Time to do the Janus face: look back and reflect, look forward and plan.
As part of the reflection phase, I present a handful of truths I have learned, in no particular order.
1. Be More Than Just a Pretty Face.
Develop your character more than you develop your physical appearance. The most interesting, intelligent and worthy people I know aren’t necessarily the most attractive; they are the people who have the most thoughtful insight into our world.
This isn’t to suggest that all beautiful people are shallow; more that the people of substance are more interesting, vibrant and alive.
2. Take Care of Your Body.
I know this is going to sound contradictory, but your physical body does need to be taken care of as much as your intellect. I mean this as a health care issue. I learned, almost too late, that a sedentary lifestyle is not good.
If you want to live to an old age, and your family history suggests a preponderance for chronic diseases, do your best to head them off before they make your life difficult.
3. Be Generous.
Being generous starts with the desire to impact someone else in a positive way. It could be regular donations to an organization you support, and yet, generosity is more than monetary.
Every year, I participate as a volunteer with the London Fringe because I believe in their principles. The creativity and passion behind the performing arts is important, and I believe artists should not have to jump through a lot of money-obsessed bureaucratic hoops to get their messages heard.
Everyone has a story; every person is creative and has the right to express their creativity. The Fringe circuit in Canada and the U.S. offers just that opportunity. I don’t go to the fundraisers for the festival, and I have rarely been able to donate financially, but I give 12-13 days of my time every summer to help the artists who put themselves out there.
4. Learn to Say “NO.”
Again with the contradictions! Be as generous as you want to be, but remember, all your effort has to come from somewhere.If you don’t stop and give your own batteries a chance to recharge and realize goals independent from any other person or cause, something will burn out.
The word “no” has the power to change any situation, any circumstance, and you owe it to yourself to hitch onto that power once in a while.
5. Fiction Is Not Reality.
You cannot live in a fictional world. I read a lot of paranormal mystery and romance novels, and I am aware they are escapist fantasies.
For awhile, I wished I was Jane Eyre, or Clary Fray, but I’m not. I’m glad I’m not, really, because those girls had a lot of freaky stuff to worry about.
The problems of life are rarely solved in under 44 minutes. Real CSI police detectives don’t solve cases in less than a week—often, the cases take months, even years to be satisfactorily completed.

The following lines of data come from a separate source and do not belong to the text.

(** The classes with such a limit: the member, its name and what fills it. *)
Definition limited (hc : Z) : list (Config * (Field * string * (Z -> Z))) :=
  let hnsw := (ef, "ef", fun k => Z.max k kEfMinValue) in
  let graph := (diskann "search_list_size", "search_list_size", fun k => Z.max k kSearchListSizeMinValue) in
  let scann := (reorder_k, "reorder_k", fun k => k) in
  [(HnswConfig hc, hnsw); (FaissHnswFlatConfig hc, hnsw); (FaissHnswSqConfig hc, hnsw);
   (DiskANNConfig hc, graph); (AisaqConfig hc, graph); (ScannConfig hc true, scann)].

Lemma limited_check hc cfg f key fill fs0 fs : In (cfg, (f, key, fill)) (limited hc) ->
  CheckAndAdjust cfg SEARCH fs0 = Ret (fs, success) ->
  exists k l, member_int fs (base "k") = Some k /\ member_int fs0 (base "k") = Some k /\ member_int fs f = Some l /\ (k <= l)%Z /\
    l = default (fill k) (member_int fs0 f).
Proof.
  unfold limited. cbn [In]. intros Hin H.
  assert (forall g, hnsw_check SEARCH fs0 = Ret (g, success) -> g = fs -> exists k l, member_int fs (base "k") = Some k /\
    member_int fs0 (base "k") = Some k /\ member_int fs ef = Some l /\ (k <= l)%Z /\ l = default (Z.max k kEfMinValue) (member_int fs0 ef)) as Hh.
  { intros g Hg ->. apply (limit_covers ef fs0 fs (fun k => Z.max k kEfMinValue)); [done|lia|exact Hg]. }
  destruct Hin as [[= <- <- <- <-]|[[= <- <- <- <-]|[[= <- <- <- <-]|[[= <- <- <- <-]|[[= <- <- <- <-]|[[= <- <- <- <-]|[]]]]]]].
  - by eapply Hh.
  - apply base_success in H as (g & Hg & [= <-]). by apply (Hh g).
  - apply base_success in H as (g & Hg & [= <-]). by apply (Hh g).
  - apply (limit_covers _ fs0 fs (fun k => Z.max k kSearchListSizeMinValue)); [done|lia|exact H].
  - apply (limit_covers _ fs0 fs (fun k => Z.max k kSearchListSizeMinValue)); [done|lia|exact H].
  - apply (limit_covers _ fs0 fs (fun k => k)); [done|lia|exact H].
Qed.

Brilliant people make serious mistakes—as a real-life doctor, Gregory House would probably kill a lot of his patients before his team could figure out what’s wrong with them.
Pre-teen girls are not secret rock stars or actresses, and there are NO SUCH THINGS as vampires, werewolves, ghosts, or magical beings.
Life is hard sometimes, and it’s better to take strength from the lessons you learn from the stories you see and read and hear than it is to try to actually live them.
6. It’s Good to Have an Imagination.
A healthy imagination helps you learn to solve problems. If you can never conceive of alternate way of fixing something, or figuring out a puzzle, if everything goes from point A to point B in your life, you will never be successful.
Life is about making choices, and about the randomness of choice. Take out the random, the imaginative path, and you remove some of the magic and beauty of Life. I hate the phrase, “Think Outside the Box,” but the spirit of the message is sound. Don’t be afraid to daydream a new idea into reality.
My favourite Edgar Allan Poe quote is, “It will be found, in fact, that the ingenious are always fanciful, and the truly imaginative never otherwise than analytic.” Be fanciful, be analytic, be imaginative.
7. Forget Lemonade, make Lemon Sorbet
There is no situation in life which cannot be improved by a calm attitude, and sometimes, that means finding your inner cool. Take a walk, leave the room, put your headphones on and listen to music you love, distract yourself for a few minutes (or hours), then look at things again.
Sometimes, it may seem this is not possible, but it is. It’s not just for task-oriented problem solving.
I come from a family of hotheads. My bio. father and my sister use snark and vicious tones to attack and put their target on the defensive. What they haven’t learned is, you can never take something back once you’ve said it.
The person they say nasty things to may forgive them—he or she may even forget exactly what was said—but that person will always remember how that conversation made them feel, and it will scar them.
I’m learning (emphasis on the present, active tense) to curb my own tongue, to step back and cool off. It will take awhile, but I have faith in me. Life gives you lemons, etc….
Okay, so I’ve learned other stuff, but these are, in my opinion, the most important.